(** C2, at concrete messages: a text that is not JSON and a JSON array
    both make [process_message] raise. *)
Lemma process_message_propagates_witness :
  (RefCodec.json_loads msg_not_json = inl (RefCodec.JSONDecodeError "Expecting value")
   /\ fst (mock msg_not_json) = inl (UnboundLocalError "data"))
  /\ (RefCodec.json_loads msg_array = inr (JList [JInt 1; JInt 2])
      /\ fst (mock msg_array) = inl (AttributeError "list" "get")).
Proof.
  split; (split; [vm_compute; reflexivity|]).
  - apply (proj1 (process_message_propagates RefCodec.json_loads RefCodec.json_dumps RefCodec.py_repr
                    Mock.init msg_not_json)
             (RefCodec.JSONDecodeError "Expecting value")).
    vm_compute. reflexivity.
  - apply (proj2 (process_message_propagates RefCodec.json_loads RefCodec.json_dumps RefCodec.py_repr
                    Mock.init msg_array)
             (JList [JInt 1; JInt 2])).
    + vm_compute. reflexivity.
    + discriminate.
Defined.

Lemma response_echoes_id_witness :
  mock msg_color_bad_params
  = (inr (RefCodec.dq "{'id': 4, 'error': {'message': "
          ++ RefCodec.encode_str "'int' object has no attribute 'get'" ++ "}}"),
     Mock.init)
  /\ exists items d,
      RefCodec.json_loads msg_color_bad_params = inr (JDict items)
      /\ RefCodec.dq "{'id': 4, 'error': {'message': "
         ++ RefCodec.encode_str "'int' object has no attribute 'get'" ++ "}}"
         = RefCodec.json_dumps d
      /\ ((field "result" d <> None /\ field "error" d = None
           /\ field "id" d = Some (get_or "id" JNull items))
          \/ (field "error" d <> None /\ field "result" d = None
              /\ field "id" d = Some (get_or "id" (JInt 0) items))).
Proof.
  split; [vm_compute; reflexivity|].
  apply (response_echoes_id RefCodec.json_loads RefCodec.json_dumps RefCodec.py_repr
           Mock.init msg_color_bad_params _ Mock.init).
  vm_compute. reflexivity.
Defined.

(** C5, at concrete messages: two [vtk.apply_color_map] requests with the
    same id whose params differ get different result payloads. *)
Lemma apply_color_map_payload_depends_on_params :
  RefCodec.process msg_color_temperature
  = inr (RefCodec.dq
      "{'id': 3, 'result': {'status': 'success', 'message': 'Applied color map to Temperature'}}")
  /\ RefCodec.process msg_color_pressure
     = inr (RefCodec.dq
         "{'id': 3, 'result': {'status': 'success', 'message': 'Applied color map to Pressure'}}")
  /\ (exists items1 items2,
        RefCodec.json_loads msg_color_temperature = inr (JDict items1)
        /\ RefCodec.json_loads msg_color_pressure = inr (JDict items2)
        /\ get_or "method" (JStr "") items1 = JStr "vtk.apply_color_map"
        /\ get_or "method" (JStr "") items2 = JStr "vtk.apply_color_map"
        /\ get_or "id" JNull items1 = get_or "id" JNull items2)
  /\ RefCodec.process msg_color_temperature <> RefCodec.process msg_color_pressure.
Proof.
  split; [vm_compute; reflexivity|]. split; [vm_compute; reflexivity|]. split.
  - eexists. eexists. split; [vm_compute; reflexivity|].
    split; [vm_compute; reflexivity|]. repeat split.
  - vm_compute. discriminate.
Qed.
....................
* EXERCISE DESCRIPTION *
Output exactly the lines of the material above from the one containing "inr (JDict items2)" up to and including the one containing "items2 = JStr".

* TASK RESPONSE *
        /\ RefCodec.json_loads msg_color_pressure = inr (JDict items2)
        /\ get_or "method" (JStr "") items1 = JStr "vtk.apply_color_map"
        /\ get_or "method" (JStr "") items2 = JStr "vtk.apply_color_map"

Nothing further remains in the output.